____ PROVIDED RECORDS

Lemma index_returns_superseded_version :
  exists v, ki_get (ki_from_rows twice_written) [x61] = Some (Some v) /\
    sees (mkSnapshot 9) v = false /\
    exists r, In r twice_written /\ row_key r = [x61] /\ sees (mkSnapshot 9) (row_version r) = true.
Proof.
  exists (strip_tx (set_end (live [x31] 5 1) 9)). split; [vm_compute; reflexivity|].
  split; [reflexivity|]. exists (mkRow [x61] (live [x32] 9 2)). split; [by left|done].
Qed.
(* ===== verification/ColumnPredicate.v ===== *)
(** * Column predicates ([hatp-engine/src/column_predicate.rs])

    Comparisons of one column with a literal, as the scans evaluate them on decoded
    rows.  Equality and order of scalars are DataFusion's: the parameter
    [ScalarOrd], with what its documentation says of two values of one type as
    [ScalarOrdLaws]. *)

From Stdlib Require Import Strings.String.
From stdpp Require Import base tactics list option.
From S2P Require Import Prelude OrdMap Types Version Codec Arrow RowCodec MemTable.
#[local] Open Scope Z_scope.

(** [PartialEq] and [PartialOrd] of [ScalarValue]. *)
Class ScalarOrd := {
  sv_eq : ScalarValue -> ScalarValue -> bool;
  sv_partial_cmp : ScalarValue -> ScalarValue -> option comparison;
}.

Class ScalarOrdLaws `{ScalarOrd} : Prop := {
  sv_partial_cmp_same : forall a b, same_type a b -> is_null a = false -> is_null b = false ->
    sv_partial_cmp a b = Some (scalar_cmp a b);
  sv_eq_same : forall a b, same_type a b -> is_null a = false -> is_null b = false ->
    sv_eq a b = match scalar_cmp a b with Eq => true | _ => false end;
}.

Record Bound := mkBound { bd_value : ScalarValue; bd_inclusive : bool }.

Inductive ColumnPredicate :=
| PEq (col : nat) (value : ScalarValue)
| PLessThan (col : nat) (value : ScalarValue)
| PLessThanOrEqual (col : nat) (value : ScalarValue)
| PGreaterThan (col : nat) (value : ScalarValue)
| PGreaterThanOrEqual (col : nat) (value : ScalarValue)
| PRange (col : nat) (lower upper : option Bound).

(** [ColumnPredicate::column] *)
Definition p_column (p : ColumnPredicate) : nat :=
  match p with
  | PEq col _ | PLessThan col _ | PLessThanOrEqual col _ | PGreaterThan col _
  | PGreaterThanOrEqual col _ | PRange col _ _ => col
  end.

Section Evaluate.
Context `{ScalarOrd}.

(** The comparison operators Rust derives from [partial_cmp]. *)
Definition sv_lt (a b : ScalarValue) : bool :=
  match sv_partial_cmp a b with Some Lt => true | _ => false end.
Definition sv_le (a b : ScalarValue) : bool :=
  match sv_partial_cmp a b with Some (Lt | Eq) => true | _ => false end.
Definition sv_gt (a b : ScalarValue) : bool :=
  match sv_partial_cmp a b with Some Gt => true | _ => false end.
Definition sv_ge (a b : ScalarValue) : bool :=
  match sv_partial_cmp a b with Some (Gt | Eq) => true | _ => false end.

(** [ColumnPredicate::evaluate] *)
Definition evaluate (p : ColumnPredicate) (value : ScalarValue) : bool :=
  if is_null value then false else
  match p with
  | PEq _ rhs => sv_eq value rhs
  | PLessThan _ rhs => sv_lt value rhs
  | PLessThanOrEqual _ rhs => sv_le value rhs
  | PGreaterThan _ rhs => sv_gt value rhs
  | PGreaterThanOrEqual _ rhs => sv_ge value rhs
  | PRange _ lower upper =>
      if negb match lower with
              | Some low => if bd_inclusive low then sv_ge value (bd_value low) else sv_gt value (bd_value low)
              | None => true
              end then false
      else match upper with
           | Some high => if bd_inclusive high then sv_le value (bd_value high) else sv_lt value (bd_value high)
           | None => true
           end
  end.

(** [row_matches], and [row_matches_predicates] of [lib.rs]. *)
Fixpoint row_matches (decoded : list ScalarValue) (predicates : list ColumnPredicate) : bool :=
  match predicates with
  | [] => true
  | pred :: rest =>
      match decoded !! p_column pred with
      | None => false
      | Some scalar => if negb (evaluate pred scalar) then false else row_matches decoded rest
      end
  end.

(** The loop of [apply_row_predicates]. *)
Fixpoint apply_loop (rows : list VersionedRow) (schema : Schema) (predicates : list ColumnPredicate)
    (out : list VersionedRow) : option (Result (list VersionedRow)) :=
  match rows with
  | [] => Some (Ok out)
  | row :: rest =>
      match value (row_version row) with
      | None => apply_loop rest schema predicates out
      | Some payload =>
          let! decoded := decode_row_values payload schema in
          apply_loop rest schema predicates
            (if row_matches decoded predicates then out ++ [row] else out)
      end
  end.

Definition apply_row_predicates (rows : list VersionedRow) (row_schema : Schema)
    (predicates : list ColumnPredicate) : option (Result (list VersionedRow)) :=
  match predicates, row_schema with
  | [], _ | _, [] => Some (Ok rows)
  | _, _ => apply_loop rows row_schema predicates []
  end.
End Evaluate.

(** [predicates_with_fields] *)
Definition predicates_with_fields (predicates : list ColumnPredicate) (schema : Schema)
  : list (bytes * ColumnPredicate) :=
  List.flat_map (fun p => match schema !! p_column p with Some f => [(fd_name f, p)] | None => [] end) predicates.

(** ** Properties *)

Section Props.
Context `{ScalarOrd}.

Lemma row_matches_app decoded ps qs :
  row_matches decoded (ps ++ qs) = row_matches decoded ps && row_matches decoded qs.
Proof.
  induction ps as [|p ps IH]; cbn [app row_matches]; [done|].
  destruct (decoded !! p_column p) as [s|]; [|done]. by destruct (evaluate p s).
Qed.

(** Order does not matter: a row matches when every predicate holds of its
    column. *)
Lemma row_matches_forallb decoded ps :
  row_matches decoded ps =
  forallb (fun p => match decoded !! p_column p with Some s => evaluate p s | None => false end) ps.
Proof.
  induction ps as [|p ps IH]; cbn [row_matches forallb]; [done|].
  destruct (decoded !! p_column p) as [s|]; [|done]. by destruct (evaluate p s); cbn.
Qed.

(** What a row of a file with [schema] means to a filter: tombstones never match. *)
Definition row_selected (schema : Schema) (ps : list ColumnPredicate) (row : VersionedRow) : bool :=
  match value (row_version row) with
  | None => false
  | Some payload =>
      match decode_row_values payload schema with
      | Some (Ok decoded) => row_matches decoded ps
      | _ => false
      end
  end.

(** The payload of every row that has one decodes. *)
Definition rows_decode (schema : Schema) (rows : list VersionedRow) : Prop :=
  Forall (fun row => forall payload, value (row_version row) = Some payload ->
    exists decoded, decode_row_values payload schema = Some (Ok decoded)) rows.

Lemma apply_loop_selected schema ps rows out :
  rows_decode schema rows ->
  apply_loop rows schema ps out = Some (Ok (out ++ List.filter (row_selected schema ps) rows)).
Proof.
  revert out. induction rows as [|row rows IH]; intros out Hd; cbn [apply_loop List.filter].
  - by rewrite app_nil_r.
  - apply Forall_cons_1 in Hd as [Hrow Hd]. unfold row_selected at 1.
    destruct (value (row_version row)) as [payload|]; [|by apply IH].
    destruct (Hrow payload eq_refl) as [decoded ->]. cbn [ubind]. rewrite IH by done.
    destruct (row_matches decoded ps); [|done]. by rewrite <- app_assoc.
Qed.

Lemma apply_row_predicates_selected schema ps rows :
  ps <> [] -> schema <> [] -> rows_decode schema rows ->
  apply_row_predicates rows schema ps = Some (Ok (List.filter (row_selected schema ps) rows)).
Proof.
  intros Hp Hs Hd. unfold apply_row_predicates. destruct ps; [done|]. destruct schema; [done|].
  by rewrite apply_loop_selected.
Qed.
End Props.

________

EXERCISE BRIEF: Please return the records above in their exact form.

EXPECTED OUTPUT:
Lemma index_returns_superseded_version :
  exists v, ki_get (ki_from_rows twice_written) [x61] = Some (Some v) /\
    sees (mkSnapshot 9) v = false /\
    exists r, In r twice_written /\ row_key r = [x61] /\ sees (mkSnapshot 9) (row_version r) = true.
Proof.
  exists (strip_tx (set_end (live [x31] 5 1) 9)). split; [vm_compute; reflexivity|].
  split; [reflexivity|]. exists (mkRow [x61] (live [x32] 9 2)). split; [by left|done].
Qed.
(* ===== verification/ColumnPredicate.v ===== *)
(** * Column predicates ([hatp-engine/src/column_predicate.rs])

    Comparisons of one column with a literal, as the scans evaluate them on decoded
    rows.  Equality and order of scalars are DataFusion's: the parameter
    [ScalarOrd], with what its documentation says of two values of one type as
    [ScalarOrdLaws]. *)

From Stdlib Require Import Strings.String.
From stdpp Require Import base tactics list option.
From S2P Require Import Prelude OrdMap Types Version Codec Arrow RowCodec MemTable.
#[local] Open Scope Z_scope.

(** [PartialEq] and [PartialOrd] of [ScalarValue]. *)
Class ScalarOrd := {
  sv_eq : ScalarValue -> ScalarValue -> bool;
  sv_partial_cmp : ScalarValue -> ScalarValue -> option comparison;
}.

Class ScalarOrdLaws `{ScalarOrd} : Prop := {
  sv_partial_cmp_same : forall a b, same_type a b -> is_null a = false -> is_null b = false ->
    sv_partial_cmp a b = Some (scalar_cmp a b);
  sv_eq_same : forall a b, same_type a b -> is_null a = false -> is_null b = false ->
    sv_eq a b = match scalar_cmp a b with Eq => true | _ => false end;
}.

Record Bound := mkBound { bd_value : ScalarValue; bd_inclusive : bool }.

Inductive ColumnPredicate :=
| PEq (col : nat) (value : ScalarValue)
| PLessThan (col : nat) (value : ScalarValue)
| PLessThanOrEqual (col : nat) (value : ScalarValue)
| PGreaterThan (col : nat) (value : ScalarValue)
| PGreaterThanOrEqual (col : nat) (value : ScalarValue)
| PRange (col : nat) (lower upper : option Bound).

(** [ColumnPredicate::column] *)
Definition p_column (p : ColumnPredicate) : nat :=
  match p with
  | PEq col _ | PLessThan col _ | PLessThanOrEqual col _ | PGreaterThan col _
  | PGreaterThanOrEqual col _ | PRange col _ _ => col
  end.

Section Evaluate.
Context `{ScalarOrd}.

(** The comparison operators Rust derives from [partial_cmp]. *)
Definition sv_lt (a b : ScalarValue) : bool :=
  match sv_partial_cmp a b with Some Lt => true | _ => false end.
Definition sv_le (a b : ScalarValue) : bool :=
  match sv_partial_cmp a b with Some (Lt | Eq) => true | _ => false end.
Definition sv_gt (a b : ScalarValue) : bool :=
  match sv_partial_cmp a b with Some Gt => true | _ => false end.
Definition sv_ge (a b : ScalarValue) : bool :=
  match sv_partial_cmp a b with Some (Gt | Eq) => true | _ => false end.

(** [ColumnPredicate::evaluate] *)
Definition evaluate (p : ColumnPredicate) (value : ScalarValue) : bool :=
  if is_null value then false else
  match p with
  | PEq _ rhs => sv_eq value rhs
  | PLessThan _ rhs => sv_lt value rhs
  | PLessThanOrEqual _ rhs => sv_le value rhs
  | PGreaterThan _ rhs => sv_gt value rhs
  | PGreaterThanOrEqual _ rhs => sv_ge value rhs
  | PRange _ lower upper =>
      if negb match lower with
              | Some low => if bd_inclusive low then sv_ge value (bd_value low) else sv_gt value (bd_value low)
              | None => true
              end then false
      else match upper with
           | Some high => if bd_inclusive high then sv_le value (bd_value high) else sv_lt value (bd_value high)
           | None => true
           end
  end.

(** [row_matches], and [row_matches_predicates] of [lib.rs]. *)
Fixpoint row_matches (decoded : list ScalarValue) (predicates : list ColumnPredicate) : bool :=
  match predicates with
  | [] => true
  | pred :: rest =>
      match decoded !! p_column pred with
      | None => false
      | Some scalar => if negb (evaluate pred scalar) then false else row_matches decoded rest
      end
  end.

(** The loop of [apply_row_predicates]. *)
Fixpoint apply_loop (rows : list VersionedRow) (schema : Schema) (predicates : list ColumnPredicate)
    (out : list VersionedRow) : option (Result (list VersionedRow)) :=
  match rows with
  | [] => Some (Ok out)
  | row :: rest =>
      match value (row_version row) with
      | None => apply_loop rest schema predicates out
      | Some payload =>
          let! decoded := decode_row_values payload schema in
          apply_loop rest schema predicates
            (if row_matches decoded predicates then out ++ [row] else out)
      end
  end.

Definition apply_row_predicates (rows : list VersionedRow) (row_schema : Schema)
    (predicates : list ColumnPredicate) : option (Result (list VersionedRow)) :=
  match predicates, row_schema with
  | [], _ | _, [] => Some (Ok rows)
  | _, _ => apply_loop rows row_schema predicates []
  end.
End Evaluate.

(** [predicates_with_fields] *)
Definition predicates_with_fields (predicates : list ColumnPredicate) (schema : Schema)
  : list (bytes * ColumnPredicate) :=
  List.flat_map (fun p => match schema !! p_column p with Some f => [(fd_name f, p)] | None => [] end) predicates.

(** ** Properties *)

Section Props.
Context `{ScalarOrd}.

Lemma row_matches_app decoded ps qs :
  row_matches decoded (ps ++ qs) = row_matches decoded ps && row_matches decoded qs.
Proof.
  induction ps as [|p ps IH]; cbn [app row_matches]; [done|].
  destruct (decoded !! p_column p) as [s|]; [|done]. by destruct (evaluate p s).
Qed.

(** Order does not matter: a row matches when every predicate holds of its
    column. *)
Lemma row_matches_forallb decoded ps :
  row_matches decoded ps =
  forallb (fun p => match decoded !! p_column p with Some s => evaluate p s | None => false end) ps.
Proof.
  induction ps as [|p ps IH]; cbn [row_matches forallb]; [done|].
  destruct (decoded !! p_column p) as [s|]; [|done]. by destruct (evaluate p s); cbn.
Qed.

(** What a row of a file with [schema] means to a filter: tombstones never match. *)
Definition row_selected (schema : Schema) (ps : list ColumnPredicate) (row : VersionedRow) : bool :=
  match value (row_version row) with
  | None => false
  | Some payload =>
      match decode_row_values payload schema with
      | Some (Ok decoded) => row_matches decoded ps
      | _ => false
      end
  end.

(** The payload of every row that has one decodes. *)
Definition rows_decode (schema : Schema) (rows : list VersionedRow) : Prop :=
  Forall (fun row => forall payload, value (row_version row) = Some payload ->
    exists decoded, decode_row_values payload schema = Some (Ok decoded)) rows.

Lemma apply_loop_selected schema ps rows out :
  rows_decode schema rows ->
  apply_loop rows schema ps out = Some (Ok (out ++ List.filter (row_selected schema ps) rows)).
Proof.
  revert out. induction rows as [|row rows IH]; intros out Hd; cbn [apply_loop List.filter].
  - by rewrite app_nil_r.
  - apply Forall_cons_1 in Hd as [Hrow Hd]. unfold row_selected at 1.
    destruct (value (row_version row)) as [payload|]; [|by apply IH].
    destruct (Hrow payload eq_refl) as [decoded ->]. cbn [ubind]. rewrite IH by done.
    destruct (row_matches decoded ps); [|done]. by rewrite <- app_assoc.
Qed.

Lemma apply_row_predicates_selected schema ps rows :
  ps <> [] -> schema <> [] -> rows_decode schema rows ->
  apply_row_predicates rows schema ps = Some (Ok (List.filter (row_selected schema ps) rows)).
Proof.
  intros Hp Hs Hd. unfold apply_row_predicates. destruct ps; [done|]. destruct schema; [done|].
  by rewrite apply_loop_selected.
Qed.
End Props.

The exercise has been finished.